U.S. Magistrate Judge Jerry A. Davis issued his decision last week ordering the Mississippi Department of Corrections to “allow HIV-positive prisoners who otherwise meet the criteria for Community Work Centers to participate in Community Work Centers, on the same basis as prisoners who do not have HIV.”

Lifting the ban on prisoners with HIV/AIDS remedies the last discriminatory component of Mississippi’s decades-old segregation policy. In 2000, then-Commissioner Robert L. Johnson appointed a task force to study the issue of access to in-prison programs for HIV-positive prisoners. The Task Force, which included staff from the ACLU’s National Prison Project and the Mississippi ACLU, recommended the integration of prisoners with HIV into educational and vocational programs. Shortly thereafter, the commissioner announced that he had decided to adopt the recommendations of the Task Force. In September 2001, Mississippi began allowing people with HIV to participate in all in-prison vocational, rehabilitation and educational programs. HIV-positive prisoners were still excluded from community corrections programs, but a huge step forward had been taken.

“Today I am proud to say that Mississippi has closed the door on sanctioned HIV discrimination within its prisons,” said Nsombi Lambright, Executive Director of the ACLU of Mississippi. “This new change protects prisoners and the public because providing employment opportunities to more prisoners eases their reentry into the community and lessens the likelihood of recidivism.”

As of March 2004, there were 238 prisoners with HIV in Mississippi prisons. In 1985, 38 state prison systems segregated all prisoners with HIV, and another eight segregated prisoners with asymptomatic HIV. Today, only Alabama continues a segregation policy that blocks all prisoners with HIV from participating in community corrections programs. There is no valid evidence that segregating prisoners with HIV reduces the transmission of HIV within prisons.

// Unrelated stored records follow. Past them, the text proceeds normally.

(** The loop [while ((argnum < specified.size()) && specified[argnum])
    ++argnum]. *)
Fixpoint next_free (rest : SpecifiedList) (argnum : nat) : nat :=
  match rest with
  | true :: rest' => next_free rest' (S argnum)
  | _ => argnum
  end.

Definition skip_specified (specified : SpecifiedList) (argnum : nat) : nat :=
  next_free (skipn argnum specified) argnum.

(** Give an argnumber to the postponed requests.  Next to [args_] the
    function returns the numbers it has given, in the order of the queue. *)
Fixpoint GiveNumbers (specified : SpecifiedList) (queue : ArgsDefines)
    (argnum : nat) (args : ArgsList) : ArgsList * list nat :=
  match queue with
  | [] => (args, [])
  | it :: queue' =>
      let argnum := skip_specified specified argnum in
      let r := GiveNumbers specified queue' (S argnum)
                 (SetIndirect argnum (set_these_ it) (manip_ it) args) in
      (fst r, argnum :: snd r)
  end.

Definition count_true (specified : SpecifiedList) : nat :=
  length (filter (fun b : bool => b) specified).

Definition Postponed (st : PState) : PState :=
  match p_queue st with
  | [] => st
  | _ =>
      let total_args := length (p_queue st) + count_true (p_specified st) in
      set_args (fst (GiveNumbers (p_specified st) (p_queue st) 0
                       (resize total_args [] (p_args st)))) st
  end.

Definition init_PState (t : text) : PState := mkPState t [] [] [] [] [].

Definition ParseFormat (t : text) : option (outcome PState) :=
  match ParseLoop (S (length t)) (init_PState t) 0 with
  | Some (Done st) => Some (Done (Postponed st))
  | r => r
  end.

(** [ParseFormat] works on [text_] itself: when it throws, [text_] holds the
    format with those pairs [%%] collapsed that the loop has met before.
    The pass that throws does not change the text, so this is the text of
    the state in which that pass begins. *)
Fixpoint ParseLoop_text (fuel : nat) (st : PState) (i : nat) : text :=
  match fuel with
  | O => p_text st
  | S fuel' =>
      match LoopStep st i with
      | Again st' i' => ParseLoop_text fuel' st' i'
      | _ => p_text st
      end
  end.

Definition text_at_Throw (t : text) : text :=
  ParseLoop_text (S (length t)) (init_PState t) 0.

(** ** The [Format] object *)

(** The sinks are outside the engine.  A [FILE] is given by what [fwrite]
    and [fflush] will answer, a [std::ostream] by what [bad()] will answer
    after the insertion and after the flush. *)
Record FILE := mkFILE {
  fwrite_accepts : nat;       (* fwrite writes at most that many bytes *)
  fflush_fails : bool
}.

Record sink_stream := mkStream {
  bad_after_write : bool;
  bad_after_flush : bool
}.

(** The [Parse] object.  [current_arg_] is the position of the iterator in
    [args_]; [append_] holds the present content of the string it points
    to. *)
Record Parse := mkParse {
  format_ : list Manip;
  borders_ : list nat;
  args_ : ArgsList;
  current_arg_ : nat;
  simple_ : bool;
  append_ : option text;
  file_ : option FILE;
  sink_ostream_ : option sink_stream
}.

(** [success_] is [None] for a NULL pointer and otherwise holds the present
    value of the pointee.  [appended_] is the content of the string behind
    the [append] pointer of the last output (the string outlives [Parse]).
    [aborted_] records that [Throw] has printed the diagnostic of the given
    error and has called [std::abort()]: the process has ended and no
    operation changes the object any more. *)
Record Format := mkFormat {
  abort_ : bool;
  success_ : option bool;
  error_ : Code;
  count_ : nat;
  text_ : text;
  parse_ : option Parse;
  flags_ : Special.Special;
  appended_ : option text;
  aborted_ : option Code
}.

Definition set_success_value (b : bool) (s : option bool) : option bool :=
  match s with
  | Some _ => Some b
  | None => None
  end.

Definition Throw (error : Code) (f : Format) : Format :=
  match aborted_ f with
  | Some _ => f
  | None =>
    if abort_ f then
      mkFormat (abort_ f) (success_ f) (error_ f) (count_ f) (text_ f)
               (parse_ f) (flags_ f) (appended_ f) (Some error)
    else
      mkFormat (abort_ f) (set_success_value false (success_ f)) error
               (count_ f) (text_ f) None (flags_ f) (appended_ f) None
  end.

Definition set_text_ (t : text) (f : Format) : Format :=
  mkFormat (abort_ f) (success_ f) (error_ f) (count_ f) t (parse_ f)
           (flags_ f) (appended_ f) (aborted_ f).

Definition set_parse_ (p : option Parse) (f : Format) : Format :=
  mkFormat (abort_ f) (success_ f) (error_ f) (count_ f) (text_ f) p
           (flags_ f) (appended_ f) (aborted_ f).

Definition flush (f : Format) : bool :=
  Special.HaveBits (flags_ f) Special.kFlush.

Litigation filed by the ACLU on behalf of Mississippi’s HIV-positive prisoners continues in Gates v. Collier, consolidated with Moore v. Fordice. On June 28, 2004 a hearing before Judge Davis will examine the continuing allegations of inadequate medical care and conditions for the men and women living with HIV in Mississippi’s prisons. The prisoners are represented by Winter of the ACLU’s National Prison Project and Jackson attorney Elizabeth Jane Hicks.